* **Work instruction**
From the entries below, list each line with "buffer".

* **Source data**
Record usb_composite_dev := mkCdev {
  gadget : usb_gadget;
  configs : list usb_configuration;
  config : option usb_configuration;
  endpoints : gmap Z Z;             (** bitmap of each function, by [f_id] *)
  deactivations : Z;
  delayed_status : Z;
  next_string_id : Z;
  desc : usb_device_descriptor;
  req : usb_request;
  suspended : Z;
  manufacturer_override : Z;
  product_override : Z;
  serial_override : Z;
}.

(** The static module data: parameters and the registered driver's strings;
    strings are NUL-terminated byte lists. *)
Record usb_composite_driver := mkDriver {
  d_strings : option (list usb_gadget_strings);
  d_iManufacturer : option (list Z);
  d_iProduct : option (list Z);
  p_iManufacturer : option (list Z);
  p_iProduct : option (list Z);
  p_iSerialNumber : option (list Z);
  composite_manufacturer : list Z;
}.

Definition set_config_ptr (c : option usb_configuration) (d : usb_composite_dev) :=
  mkCdev (gadget d) (configs d) c (endpoints d) (deactivations d) (delayed_status d)
    (next_string_id d) (desc d) (req d) (suspended d) (manufacturer_override d)
    (product_override d) (serial_override d).
Definition set_configs (l : list usb_configuration) (d : usb_composite_dev) :=
  mkCdev (gadget d) l (config d) (endpoints d) (deactivations d) (delayed_status d)
    (next_string_id d) (desc d) (req d) (suspended d) (manufacturer_override d)
    (product_override d) (serial_override d).
Definition set_endpoints (m : gmap Z Z) (d : usb_composite_dev) :=
  mkCdev (gadget d) (configs d) (config d) m (deactivations d) (delayed_status d)
    (next_string_id d) (desc d) (req d) (suspended d) (manufacturer_override d)
    (product_override d) (serial_override d).
Definition set_deactivations (n : Z) (d : usb_composite_dev) :=
  mkCdev (gadget d) (configs d) (config d) (endpoints d) n (delayed_status d)
    (next_string_id d) (desc d) (req d) (suspended d) (manufacturer_override d)
    (product_override d) (serial_override d).
Definition set_delayed (n : Z) (d : usb_composite_dev) :=
  mkCdev (gadget d) (configs d) (config d) (endpoints d) (deactivations d) n
    (next_string_id d) (desc d) (req d) (suspended d) (manufacturer_override d)
    (product_override d) (serial_override d).
Definition set_next_string_id (n : Z) (d : usb_composite_dev) :=
  mkCdev (gadget d) (configs d) (config d) (endpoints d) (deactivations d) (delayed_status d)
    n (desc d) (req d) (suspended d) (manufacturer_override d)
    (product_override d) (serial_override d).
Definition set_desc (x : usb_device_descriptor) (d : usb_composite_dev) :=
  mkCdev (gadget d) (configs d) (config d) (endpoints d) (deactivations d) (delayed_status d)
    (next_string_id d) x (req d) (suspended d) (manufacturer_override d)
    (product_override d) (serial_override d).
Definition set_req (r : usb_request) (d : usb_composite_dev) :=
  mkCdev (gadget d) (configs d) (config d) (endpoints d) (deactivations d) (delayed_status d)
    (next_string_id d) (desc d) r (suspended d) (manufacturer_override d)
    (product_override d) (serial_override d).
Definition set_suspended (n : Z) (d : usb_composite_dev) :=
  mkCdev (gadget d) (configs d) (config d) (endpoints d) (deactivations d) (delayed_status d)
    (next_string_id d) (desc d) (req d) n (manufacturer_override d)
    (product_override d) (serial_override d).
Definition set_overrides (m p s : Z) (d : usb_composite_dev) :=
  mkCdev (gadget d) (configs d) (config d) (endpoints d) (deactivations d) (delayed_status d)
    (next_string_id d) (desc d) (req d) (suspended d) m p s.

Definition with_buf (b : list Z) (d : usb_composite_dev) : usb_composite_dev :=
  set_req (mkReq b (r_length (req d)) (r_zero (req d))) d.

(** ** Configuration descriptors *)

(** One call of [usb_descriptor_fillbuf] of [config_buf], at [next] with
    [len] bytes left: a negative status and the buffer, or the buffer and the new
    [next] and [len]. *)
Definition add_descs (src : descs) (st : list Z * nat * nat) :
    option (Z * list Z + list Z * nat * nat) :=
  let '(buf, next, len) := st in
  match src with
  | None => Some (inr st)
  | Some _ =>
      r ← usb_descriptor_fillbuf buf next len src;
      let '(status, buf) := r in
      if status <? 0 then Some (inl (status, buf))
      else Some (inr (buf, next + Z.to_nat status, len - Z.to_nat status)%nat)
  end.

Definition speed_descs (speed : usb_device_speed) (f : usb_function) : descs :=
  if decide (speed = USB_SPEED_HIGH) then f_hs_descriptors f else f_descriptors f.

(** The loop over the functions. *)
Fixpoint add_functions (speed : usb_device_speed) (fs : list usb_function)
    (st : list Z * nat * nat) : option (Z * list Z + list Z * nat * nat) :=
  match fs with
  | [] => Some (inr st)
  | f :: fs =>
      r ← add_descs (speed_descs speed f) st;
      match r with
      | inl e => Some (inl e)
      | inr st => add_functions speed fs st
      end
  end.

Section Descriptors.
(** CONFIG_USB_GADGET_VBUS_DRAW. *)
Variable VBUS_DRAW : Z.

(** The return value and the buffer. *)
Definition config_buf (config : usb_configuration) (speed : usb_device_speed) (buf : list Z)
    (type : Z) : option (Z * list Z) :=
  buf ← buf_store buf 0 [USB_DT_CONFIG_SIZE; type];
  buf ← buf_store buf 4
    [u8 (next_interface_id config); bConfigurationValue config; iConfiguration config;
     Z.lor USB_CONFIG_ATT_ONE (c_bmAttributes config);
     if bMaxPower config =? 0 then u8 (VBUS_DRAW / 2) else bMaxPower config];
  r ← add_descs (c_descriptors config) (buf, 9, USB_BUFSIZ - 9)%nat;
  match r with
  | inl e => Some e
  | inr st =>
      r ← add_functions speed (functions config) st;
      match r with
      | inl e => Some e
      | inr (buf, next, _) =>
          buf ← buf_store buf 2 (le16 (Z.of_nat next));
          Some (Z.of_nat next, buf)
      end
  end.

(** The speed a descriptor request is answered for. *)
Definition request_speed (g : usb_gadget) (other : bool) : usb_device_speed :=
  if gadget_is_dualspeed g then
    let hs := bool_decide (speed g = USB_SPEED_HIGH) in
    let hs := if other then negb hs else hs in
    if hs then USB_SPEED_HIGH else USB_SPEED_UNKNOWN
  else USB_SPEED_UNKNOWN.

(** Whether a configuration works at the speed. *)
Definition works_at (speed : usb_device_speed) (c : usb_configuration) : bool :=
  if decide (speed = USB_SPEED_HIGH) then highspeed c else fullspeed c.

(** The lookup by index. *)
Fixpoint nth_config (speed : usb_device_speed) (l : list usb_configuration) (index : nat) :
    option usb_configuration :=
  match l with
  | [] => None
  | c :: l =>
      if negb (works_at speed c) then nth_config speed l index
      else match index with O => Some c | S index => nth_config speed l index end
  end.

Definition config_desc (cdev : usb_composite_dev) (w_value : Z) :
    option (Z * usb_composite_dev) :=
  let type := u8 (Z.shiftr w_value 8) in
  let speed := request_speed (gadget cdev) (type =? USB_DT_OTHER_SPEED_CONFIG) in
  match nth_config speed (configs cdev) (Z.to_nat (Z.land w_value 0xff)) with
  | None => Some (- EINVAL, cdev)
  | Some c =>
      r ← config_buf c speed (r_buf (req cdev)) type;
      let '(v, buf) := r in
      Some (v, with_buf buf cdev)
  end.

Fixpoint count_matching (speed : usb_device_speed) (l : list usb_configuration) : Z :=
  match l with
  | [] => 0
  | c :: l => if negb (works_at speed c) then count_matching speed l else 1 + count_matching speed l
  end.

Definition count_configs (cdev : usb_composite_dev) (type : Z) : Z :=
  count_matching (request_speed (gadget cdev) (type =? USB_DT_DEVICE_QUALIFIER)) (configs cdev).

Definition device_qual (cdev : usb_composite_dev) : option usb_composite_dev :=
  let d := desc cdev in
  buf ← buf_store (r_buf (req cdev)) 0
    ([10; USB_DT_DEVICE_QUALIFIER] ++ le16 (bcdUSB d) ++
     [bDeviceClass d; bDeviceSubClass d; bDeviceProtocol d; bMaxPacketSize0 d;
      u8 (count_configs cdev USB_DT_DEVICE_QUALIFIER); 0]);
  Some (with_buf buf cdev).
End Descriptors.

(** ** Strings *)

(** The slot of [buf] for a language: [Some None] when it is already there;
    [None] is a read past the buffer. *)
Fixpoint lang_slot (i : nat) (l : list Z) (language : Z) : option (option nat) :=
  match l with
  | [] => None
  | x :: l =>
      if (x =? 0) || (126 <=? i)%nat then Some (Some i)
      else if x =? language then Some None
      else lang_slot (S i) l language
  end.

(** [buf]: the 16-bit words [wData] of the descriptor. *)
Fixpoint collect_langs (sp : list usb_gadget_strings) (buf : list Z) : option (list Z) :=
  match sp with
  | [] => Some buf
  | s :: sp =>
      slot ← lang_slot 0 buf (u16 (language s));
      match slot with
      | None => collect_langs sp buf
      | Some i =>
          if decide (i < length buf)%nat
          then collect_langs sp (<[i := u16 (language s)]> buf) else None
      end
  end.

Fixpoint lookup_string (sp : list usb_gadget_strings) (buf : list Z) (lang id : Z) :
    option (Z * list Z) :=
  match sp with
  | [] => Some (- EINVAL, buf)
  | s :: sp =>
      if negb (language s =? lang) then lookup_string sp buf lang id
      else
        r ← usb_gadget_get_string s id buf;
        let '(value, buf) := r in
        if 0 <? value then Some (value, buf) else lookup_string sp buf lang id
  end.

(** The string tables of the device, in the order they are searched. *)
Definition string_tables (drv : usb_composite_driver) (cdev : usb_composite_dev) :
    list (list usb_gadget_strings) :=
  let opt (o : option (list usb_gadget_strings)) := match o with Some l => [l] | None => [] end in
  opt (d_strings drv) ++
  (c ← configs cdev; opt (c_strings c) ++ (f ← functions c; opt (f_strings f))).

Fixpoint collect_all (tables : list (list usb_gadget_strings)) (buf : list Z) : option (list Z) :=
  match tables with
  | [] => Some buf
  | sp :: tables => buf ← collect_langs sp buf; collect_all tables buf
  end.

Fixpoint lookup_all (tables : list (list usb_gadget_strings)) (buf : list Z) (lang id : Z) :
    option (Z * list Z) :=
  match tables with
  | [] => Some (- EINVAL, buf)
  | sp :: tables =>
      r ← lookup_string sp buf lang id;
      let '(len, buf) := r in
      if 0 <? len then Some (len, buf) else lookup_all tables buf lang id
  end.

(** [for (len = 0; len <= 126 && s->wData[len]; len++)] *)
Fixpoint count_langs (len : nat) (l : list Z) : nat :=
  match l with
  | [] => len
  | x :: l => if (len <=? 126)%nat && negb (x =? 0) then count_langs (S len) l else len
  end.

Definition get_string (drv : usb_composite_driver) (cdev : usb_composite_dev) (buf : list Z)
    (lang id : Z) : option (Z * list Z) :=
  if id =? 0 then
    buf ← buf_store buf 0 (replicate 256 0);
    buf ← buf_store buf 1 [USB_DT_STRING];
    wData ← collect_all (string_tables drv cdev) (replicate 127 0);
    buf ← buf_store buf 2 (wData ≫= le16);
    let len := count_langs 0 wData in
    if (len =? 0)%nat then Some (- EINVAL, buf)
    else
      let bLength := u8 (2 * (Z.of_nat len + 1)) in
      buf ← buf_store buf 0 [bLength];
      Some (bLength, buf)
  else
    let or (a b : option (list Z)) := match a with Some _ => a | None => b end in
    let str :=
      if manufacturer_override cdev =? id then
        or (p_iManufacturer drv) (or (d_iManufacturer drv) (Some (composite_manufacturer drv)))
      else if product_override cdev =? id then or (p_iProduct drv) (d_iProduct drv)
      else if serial_override cdev =? id then p_iSerialNumber drv
      else None in
    match str with
    | Some str => usb_gadget_get_string (mkStrings lang (Some [(0xff, str)])) 0xff buf
    | None => lookup_all (string_tables drv cdev) buf lang id
    end.

(** ** String identifiers *)
Definition usb_string_id (cdev : usb_composite_dev) : Z * usb_composite_dev :=
  if next_string_id cdev <? 254 then
    let n := u8 (next_string_id cdev + 1) in (n, set_next_string_id n cdev)
  else (- ENODEV, cdev).

(** The loop over the strings of a table: the last identifier used and the
    table with the identifiers assigned so far. *)
Fixpoint assign_ids (next : Z) (str : list (Z * list Z)) : option Z * list (Z * list Z) :=
  match str with
  | [] => (Some next, [])
  | (i, s) :: str =>
      if 254 <=? next then (None, (i, s) :: str)
      else let '(r, str) := assign_ids (next + 1) str in (r, (next + 1, s) :: str)
  end.

Definition usb_string_ids_tab (cdev : usb_composite_dev) (str : list (Z * list Z)) :
    Z * usb_composite_dev * list (Z * list Z) :=
  match assign_ids (next_string_id cdev) str with
  | (Some next, str) => (0, set_next_string_id (u8 next) cdev, str)
  | (None, str) => (- ENODEV, cdev, str)
  end.

Definition usb_string_ids_n (c : usb_composite_dev) (n : Z) : Z * usb_composite_dev :=
  let next := next_string_id c in
  if (254 <? n) || (254 <? u32 (next + n)) then (- ENODEV, c)
  else (next + 1, set_next_string_id (u8 (next + n)) c).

* **Problem solution**
    [len] bytes left: a negative status and the buffer, or the buffer and the new
(** The return value and the buffer. *)
    [None] is a read past the buffer. *)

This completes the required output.